[INFORMATION SUPPLIED]

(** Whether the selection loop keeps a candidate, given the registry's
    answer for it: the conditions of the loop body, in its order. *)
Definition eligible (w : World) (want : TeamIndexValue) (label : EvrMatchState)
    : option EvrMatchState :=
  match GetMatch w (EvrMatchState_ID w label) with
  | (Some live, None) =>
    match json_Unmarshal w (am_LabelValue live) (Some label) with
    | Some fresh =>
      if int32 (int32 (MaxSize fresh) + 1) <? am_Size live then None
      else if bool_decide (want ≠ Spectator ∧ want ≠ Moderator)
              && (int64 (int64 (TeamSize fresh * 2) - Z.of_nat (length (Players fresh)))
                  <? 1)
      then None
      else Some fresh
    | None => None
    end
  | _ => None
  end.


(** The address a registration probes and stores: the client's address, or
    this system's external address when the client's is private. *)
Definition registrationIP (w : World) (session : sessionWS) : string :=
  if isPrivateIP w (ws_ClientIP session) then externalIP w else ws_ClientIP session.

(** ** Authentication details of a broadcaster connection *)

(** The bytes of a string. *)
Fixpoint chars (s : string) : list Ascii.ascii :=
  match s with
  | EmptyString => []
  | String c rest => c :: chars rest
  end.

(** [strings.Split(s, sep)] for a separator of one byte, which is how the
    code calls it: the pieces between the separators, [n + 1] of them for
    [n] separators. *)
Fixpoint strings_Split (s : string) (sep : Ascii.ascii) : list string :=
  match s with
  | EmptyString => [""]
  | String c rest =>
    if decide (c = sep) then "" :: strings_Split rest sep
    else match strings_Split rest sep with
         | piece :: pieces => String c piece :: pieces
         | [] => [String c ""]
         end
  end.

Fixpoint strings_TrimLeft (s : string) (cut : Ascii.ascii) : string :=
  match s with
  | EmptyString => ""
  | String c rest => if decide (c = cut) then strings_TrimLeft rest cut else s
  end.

[/INFORMATION SUPPLIED]
[INFORMATION SUPPLIED]

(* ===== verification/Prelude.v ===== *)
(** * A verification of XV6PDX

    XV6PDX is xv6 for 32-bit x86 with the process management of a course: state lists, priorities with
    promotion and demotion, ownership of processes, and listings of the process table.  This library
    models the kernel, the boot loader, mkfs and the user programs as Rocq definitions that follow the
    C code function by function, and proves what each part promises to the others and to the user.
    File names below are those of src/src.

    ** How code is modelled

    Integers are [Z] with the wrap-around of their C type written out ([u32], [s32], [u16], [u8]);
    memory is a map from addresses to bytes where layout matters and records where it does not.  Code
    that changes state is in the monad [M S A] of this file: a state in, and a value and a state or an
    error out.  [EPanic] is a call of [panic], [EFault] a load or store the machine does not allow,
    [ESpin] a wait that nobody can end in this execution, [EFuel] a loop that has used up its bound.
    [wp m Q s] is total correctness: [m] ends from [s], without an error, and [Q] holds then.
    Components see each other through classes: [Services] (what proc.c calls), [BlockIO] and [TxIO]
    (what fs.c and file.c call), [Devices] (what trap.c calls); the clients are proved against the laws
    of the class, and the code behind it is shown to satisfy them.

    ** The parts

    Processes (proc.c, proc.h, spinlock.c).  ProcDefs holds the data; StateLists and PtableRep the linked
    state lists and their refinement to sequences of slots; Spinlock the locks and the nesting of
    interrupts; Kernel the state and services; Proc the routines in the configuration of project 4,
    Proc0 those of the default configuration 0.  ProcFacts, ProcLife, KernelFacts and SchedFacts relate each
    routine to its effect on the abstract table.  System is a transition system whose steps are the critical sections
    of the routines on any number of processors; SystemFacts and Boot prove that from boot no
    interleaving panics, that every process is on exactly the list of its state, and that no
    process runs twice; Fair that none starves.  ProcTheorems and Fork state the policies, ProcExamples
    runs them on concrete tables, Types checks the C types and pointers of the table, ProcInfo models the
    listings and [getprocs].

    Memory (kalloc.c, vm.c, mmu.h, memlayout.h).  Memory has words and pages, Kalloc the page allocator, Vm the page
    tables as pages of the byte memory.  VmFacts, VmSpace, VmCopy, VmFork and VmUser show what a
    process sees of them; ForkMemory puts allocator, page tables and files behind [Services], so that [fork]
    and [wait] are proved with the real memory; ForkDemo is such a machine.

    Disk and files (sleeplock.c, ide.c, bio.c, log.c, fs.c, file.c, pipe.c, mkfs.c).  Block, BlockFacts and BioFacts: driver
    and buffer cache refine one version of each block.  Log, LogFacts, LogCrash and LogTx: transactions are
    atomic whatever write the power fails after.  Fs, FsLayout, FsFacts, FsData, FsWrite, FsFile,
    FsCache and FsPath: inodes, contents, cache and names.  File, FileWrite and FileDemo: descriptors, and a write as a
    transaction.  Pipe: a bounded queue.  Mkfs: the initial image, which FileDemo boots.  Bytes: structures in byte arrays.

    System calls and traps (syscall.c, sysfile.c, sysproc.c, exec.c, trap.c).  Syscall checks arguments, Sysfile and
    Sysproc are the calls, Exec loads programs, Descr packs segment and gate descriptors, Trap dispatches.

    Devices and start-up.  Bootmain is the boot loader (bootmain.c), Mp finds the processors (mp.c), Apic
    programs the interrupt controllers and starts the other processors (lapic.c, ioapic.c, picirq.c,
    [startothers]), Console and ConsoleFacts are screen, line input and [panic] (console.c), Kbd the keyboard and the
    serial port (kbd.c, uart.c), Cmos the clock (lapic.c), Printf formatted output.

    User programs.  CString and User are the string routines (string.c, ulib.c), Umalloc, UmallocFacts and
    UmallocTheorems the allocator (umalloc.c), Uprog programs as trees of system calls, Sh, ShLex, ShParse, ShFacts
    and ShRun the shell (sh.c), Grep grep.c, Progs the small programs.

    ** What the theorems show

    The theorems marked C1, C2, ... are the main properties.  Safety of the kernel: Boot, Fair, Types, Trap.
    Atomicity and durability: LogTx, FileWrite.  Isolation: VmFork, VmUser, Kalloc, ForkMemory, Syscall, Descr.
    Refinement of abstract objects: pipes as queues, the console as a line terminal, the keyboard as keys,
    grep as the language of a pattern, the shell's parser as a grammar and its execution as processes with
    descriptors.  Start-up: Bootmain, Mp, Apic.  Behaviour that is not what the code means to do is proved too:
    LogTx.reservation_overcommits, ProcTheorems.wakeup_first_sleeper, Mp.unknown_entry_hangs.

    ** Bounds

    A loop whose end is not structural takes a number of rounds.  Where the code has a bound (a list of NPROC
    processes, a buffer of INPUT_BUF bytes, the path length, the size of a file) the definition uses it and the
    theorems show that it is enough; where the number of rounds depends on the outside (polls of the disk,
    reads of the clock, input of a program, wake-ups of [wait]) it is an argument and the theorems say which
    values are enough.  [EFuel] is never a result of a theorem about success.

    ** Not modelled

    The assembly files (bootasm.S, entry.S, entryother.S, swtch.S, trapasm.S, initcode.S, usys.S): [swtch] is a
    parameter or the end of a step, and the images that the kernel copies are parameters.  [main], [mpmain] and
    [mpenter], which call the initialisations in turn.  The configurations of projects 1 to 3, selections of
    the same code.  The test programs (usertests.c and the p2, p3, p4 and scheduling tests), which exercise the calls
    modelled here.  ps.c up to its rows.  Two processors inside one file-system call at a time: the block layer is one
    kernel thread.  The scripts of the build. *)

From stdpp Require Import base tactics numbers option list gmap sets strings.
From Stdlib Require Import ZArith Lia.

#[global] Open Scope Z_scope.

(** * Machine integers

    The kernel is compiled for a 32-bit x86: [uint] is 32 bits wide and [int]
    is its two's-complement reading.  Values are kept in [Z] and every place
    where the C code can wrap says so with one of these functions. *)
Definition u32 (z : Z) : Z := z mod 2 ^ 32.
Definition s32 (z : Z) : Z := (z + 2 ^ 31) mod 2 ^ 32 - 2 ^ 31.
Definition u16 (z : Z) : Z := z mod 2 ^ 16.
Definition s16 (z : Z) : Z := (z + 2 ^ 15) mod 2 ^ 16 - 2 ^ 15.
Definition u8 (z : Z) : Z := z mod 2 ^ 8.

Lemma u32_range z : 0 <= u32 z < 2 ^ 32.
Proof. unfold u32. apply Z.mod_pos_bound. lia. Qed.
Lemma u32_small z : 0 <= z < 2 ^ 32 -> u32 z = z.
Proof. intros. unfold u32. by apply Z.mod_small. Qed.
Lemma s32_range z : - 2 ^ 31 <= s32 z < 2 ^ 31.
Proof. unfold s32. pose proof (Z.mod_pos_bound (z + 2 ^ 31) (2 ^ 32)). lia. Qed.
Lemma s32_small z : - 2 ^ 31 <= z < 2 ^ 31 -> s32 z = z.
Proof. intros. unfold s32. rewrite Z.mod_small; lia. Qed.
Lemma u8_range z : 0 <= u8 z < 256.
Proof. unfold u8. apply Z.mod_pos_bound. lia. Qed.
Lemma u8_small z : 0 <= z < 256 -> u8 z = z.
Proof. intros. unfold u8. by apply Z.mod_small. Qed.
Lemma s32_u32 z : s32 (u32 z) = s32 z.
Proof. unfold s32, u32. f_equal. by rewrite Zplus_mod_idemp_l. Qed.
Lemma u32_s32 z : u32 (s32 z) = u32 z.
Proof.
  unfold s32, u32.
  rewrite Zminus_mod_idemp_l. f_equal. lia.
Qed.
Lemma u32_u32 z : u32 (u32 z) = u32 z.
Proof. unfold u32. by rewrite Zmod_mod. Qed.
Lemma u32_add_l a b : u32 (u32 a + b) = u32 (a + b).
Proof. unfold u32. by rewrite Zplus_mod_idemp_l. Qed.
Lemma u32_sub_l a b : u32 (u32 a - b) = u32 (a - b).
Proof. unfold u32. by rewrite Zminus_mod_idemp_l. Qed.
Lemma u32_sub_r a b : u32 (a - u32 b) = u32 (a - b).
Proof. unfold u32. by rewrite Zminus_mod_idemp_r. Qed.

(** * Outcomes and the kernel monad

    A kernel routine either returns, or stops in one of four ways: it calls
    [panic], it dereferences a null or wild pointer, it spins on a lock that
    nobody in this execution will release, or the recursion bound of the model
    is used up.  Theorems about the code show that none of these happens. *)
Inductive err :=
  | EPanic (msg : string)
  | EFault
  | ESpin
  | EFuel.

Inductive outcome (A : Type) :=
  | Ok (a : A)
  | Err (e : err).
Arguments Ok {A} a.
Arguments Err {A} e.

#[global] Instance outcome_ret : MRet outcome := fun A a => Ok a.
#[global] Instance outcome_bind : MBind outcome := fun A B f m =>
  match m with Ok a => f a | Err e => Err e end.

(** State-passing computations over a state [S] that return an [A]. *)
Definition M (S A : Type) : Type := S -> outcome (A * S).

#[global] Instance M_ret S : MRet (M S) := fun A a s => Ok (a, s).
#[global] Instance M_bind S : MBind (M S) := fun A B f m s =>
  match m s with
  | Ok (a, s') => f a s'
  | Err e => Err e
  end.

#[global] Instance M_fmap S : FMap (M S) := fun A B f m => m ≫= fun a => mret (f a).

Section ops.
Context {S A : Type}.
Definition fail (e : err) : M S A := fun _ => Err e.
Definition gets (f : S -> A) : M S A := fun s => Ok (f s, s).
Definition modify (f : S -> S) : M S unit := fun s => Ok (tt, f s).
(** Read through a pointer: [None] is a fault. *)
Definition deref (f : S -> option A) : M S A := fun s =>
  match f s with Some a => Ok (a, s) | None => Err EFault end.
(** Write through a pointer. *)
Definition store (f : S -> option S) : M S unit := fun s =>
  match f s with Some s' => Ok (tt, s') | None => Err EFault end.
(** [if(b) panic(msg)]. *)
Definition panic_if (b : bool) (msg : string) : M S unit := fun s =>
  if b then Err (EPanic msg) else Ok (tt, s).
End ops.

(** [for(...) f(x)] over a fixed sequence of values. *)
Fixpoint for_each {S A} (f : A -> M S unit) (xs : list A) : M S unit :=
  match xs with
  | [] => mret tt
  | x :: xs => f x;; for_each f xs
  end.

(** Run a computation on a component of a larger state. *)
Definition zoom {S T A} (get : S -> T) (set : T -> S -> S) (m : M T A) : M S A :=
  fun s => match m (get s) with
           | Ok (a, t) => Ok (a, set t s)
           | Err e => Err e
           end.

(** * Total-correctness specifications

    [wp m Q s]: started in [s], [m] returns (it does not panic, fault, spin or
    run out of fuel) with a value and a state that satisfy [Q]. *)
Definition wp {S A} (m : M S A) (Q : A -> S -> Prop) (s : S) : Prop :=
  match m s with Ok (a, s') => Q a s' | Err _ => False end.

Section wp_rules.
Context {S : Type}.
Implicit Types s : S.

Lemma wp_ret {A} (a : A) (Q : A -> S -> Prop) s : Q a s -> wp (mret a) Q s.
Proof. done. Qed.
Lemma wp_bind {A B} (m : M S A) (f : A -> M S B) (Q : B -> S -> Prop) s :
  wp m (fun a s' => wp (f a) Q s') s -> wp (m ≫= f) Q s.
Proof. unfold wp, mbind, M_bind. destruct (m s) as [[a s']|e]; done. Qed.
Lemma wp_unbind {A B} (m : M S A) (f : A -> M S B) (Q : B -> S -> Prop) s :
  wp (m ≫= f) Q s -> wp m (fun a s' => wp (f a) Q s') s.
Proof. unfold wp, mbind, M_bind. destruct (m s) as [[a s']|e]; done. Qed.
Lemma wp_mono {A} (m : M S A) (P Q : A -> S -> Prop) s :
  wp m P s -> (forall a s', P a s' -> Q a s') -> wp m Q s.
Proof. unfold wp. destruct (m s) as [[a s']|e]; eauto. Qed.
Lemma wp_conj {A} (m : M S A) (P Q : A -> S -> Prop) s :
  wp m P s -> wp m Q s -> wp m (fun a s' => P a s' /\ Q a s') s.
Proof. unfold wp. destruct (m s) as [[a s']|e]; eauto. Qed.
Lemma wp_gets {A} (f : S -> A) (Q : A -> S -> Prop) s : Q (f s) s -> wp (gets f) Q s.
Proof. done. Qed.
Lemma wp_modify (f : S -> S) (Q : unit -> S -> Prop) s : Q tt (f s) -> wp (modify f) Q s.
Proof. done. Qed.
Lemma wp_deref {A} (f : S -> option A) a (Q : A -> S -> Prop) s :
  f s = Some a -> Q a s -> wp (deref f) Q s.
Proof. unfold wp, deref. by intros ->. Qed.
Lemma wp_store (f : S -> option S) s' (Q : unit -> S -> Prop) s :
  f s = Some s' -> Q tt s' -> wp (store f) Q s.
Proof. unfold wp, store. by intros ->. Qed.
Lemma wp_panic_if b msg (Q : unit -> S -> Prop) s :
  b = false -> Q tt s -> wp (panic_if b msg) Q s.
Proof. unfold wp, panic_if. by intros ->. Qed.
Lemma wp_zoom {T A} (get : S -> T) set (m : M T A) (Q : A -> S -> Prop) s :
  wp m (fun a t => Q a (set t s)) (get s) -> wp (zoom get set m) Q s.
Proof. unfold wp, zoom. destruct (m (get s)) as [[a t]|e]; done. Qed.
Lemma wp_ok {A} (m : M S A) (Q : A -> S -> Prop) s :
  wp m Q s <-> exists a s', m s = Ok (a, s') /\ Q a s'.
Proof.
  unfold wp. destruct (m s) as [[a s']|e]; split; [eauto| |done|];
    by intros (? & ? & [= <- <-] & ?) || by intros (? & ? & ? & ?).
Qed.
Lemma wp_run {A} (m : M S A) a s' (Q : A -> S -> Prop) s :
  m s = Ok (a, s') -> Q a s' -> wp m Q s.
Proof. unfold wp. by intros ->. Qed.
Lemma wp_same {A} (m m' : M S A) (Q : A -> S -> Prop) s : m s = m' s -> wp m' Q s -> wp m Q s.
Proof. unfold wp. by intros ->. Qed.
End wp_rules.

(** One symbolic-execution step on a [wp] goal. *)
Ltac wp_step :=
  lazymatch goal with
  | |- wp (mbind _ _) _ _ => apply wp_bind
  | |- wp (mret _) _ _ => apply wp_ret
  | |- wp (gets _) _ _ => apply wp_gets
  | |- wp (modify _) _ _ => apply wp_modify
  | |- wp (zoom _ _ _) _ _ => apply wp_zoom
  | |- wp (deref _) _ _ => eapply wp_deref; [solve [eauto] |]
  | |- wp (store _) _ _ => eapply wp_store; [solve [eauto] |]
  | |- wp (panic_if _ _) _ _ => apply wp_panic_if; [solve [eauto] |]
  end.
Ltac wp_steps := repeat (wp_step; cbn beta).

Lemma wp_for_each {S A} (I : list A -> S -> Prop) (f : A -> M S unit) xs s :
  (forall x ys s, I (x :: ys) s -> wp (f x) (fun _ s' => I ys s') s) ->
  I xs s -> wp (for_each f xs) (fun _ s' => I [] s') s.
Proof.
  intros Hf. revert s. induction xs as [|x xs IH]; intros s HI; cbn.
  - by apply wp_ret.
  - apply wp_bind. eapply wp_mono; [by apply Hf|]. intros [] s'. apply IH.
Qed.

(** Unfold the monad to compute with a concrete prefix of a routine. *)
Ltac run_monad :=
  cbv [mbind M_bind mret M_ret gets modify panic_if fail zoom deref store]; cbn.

[/INFORMATION SUPPLIED]

TASK DIRECTIONS ▸
With the first line being the one containing "Lemma u32_small z" and the last line the one containing "(** State-passing computations", transcribe exactly the lines above that fall in that range.

RESPONSE AREA ▸
Lemma u32_small z : 0 <= z < 2 ^ 32 -> u32 z = z.
Proof. intros. unfold u32. by apply Z.mod_small. Qed.
Lemma s32_range z : - 2 ^ 31 <= s32 z < 2 ^ 31.
Proof. unfold s32. pose proof (Z.mod_pos_bound (z + 2 ^ 31) (2 ^ 32)). lia. Qed.
Lemma s32_small z : - 2 ^ 31 <= z < 2 ^ 31 -> s32 z = z.
Proof. intros. unfold s32. rewrite Z.mod_small; lia. Qed.
Lemma u8_range z : 0 <= u8 z < 256.
Proof. unfold u8. apply Z.mod_pos_bound. lia. Qed.
Lemma u8_small z : 0 <= z < 256 -> u8 z = z.
Proof. intros. unfold u8. by apply Z.mod_small. Qed.
Lemma s32_u32 z : s32 (u32 z) = s32 z.
Proof. unfold s32, u32. f_equal. by rewrite Zplus_mod_idemp_l. Qed.
Lemma u32_s32 z : u32 (s32 z) = u32 z.
Proof.
  unfold s32, u32.
  rewrite Zminus_mod_idemp_l. f_equal. lia.
Qed.
Lemma u32_u32 z : u32 (u32 z) = u32 z.
Proof. unfold u32. by rewrite Zmod_mod. Qed.
Lemma u32_add_l a b : u32 (u32 a + b) = u32 (a + b).
Proof. unfold u32. by rewrite Zplus_mod_idemp_l. Qed.
Lemma u32_sub_l a b : u32 (u32 a - b) = u32 (a - b).
Proof. unfold u32. by rewrite Zminus_mod_idemp_l. Qed.
Lemma u32_sub_r a b : u32 (a - u32 b) = u32 (a - b).
Proof. unfold u32. by rewrite Zminus_mod_idemp_r. Qed.

(** * Outcomes and the kernel monad

    A kernel routine either returns, or stops in one of four ways: it calls
    [panic], it dereferences a null or wild pointer, it spins on a lock that
    nobody in this execution will release, or the recursion bound of the model
    is used up.  Theorems about the code show that none of these happens. *)
Inductive err :=
  | EPanic (msg : string)
  | EFault
  | ESpin
  | EFuel.

Inductive outcome (A : Type) :=
  | Ok (a : A)
  | Err (e : err).
Arguments Ok {A} a.
Arguments Err {A} e.

#[global] Instance outcome_ret : MRet outcome := fun A a => Ok a.
#[global] Instance outcome_bind : MBind outcome := fun A B f m =>
  match m with Ok a => f a | Err e => Err e end.

(** State-passing computations over a state [S] that return an [A]. *)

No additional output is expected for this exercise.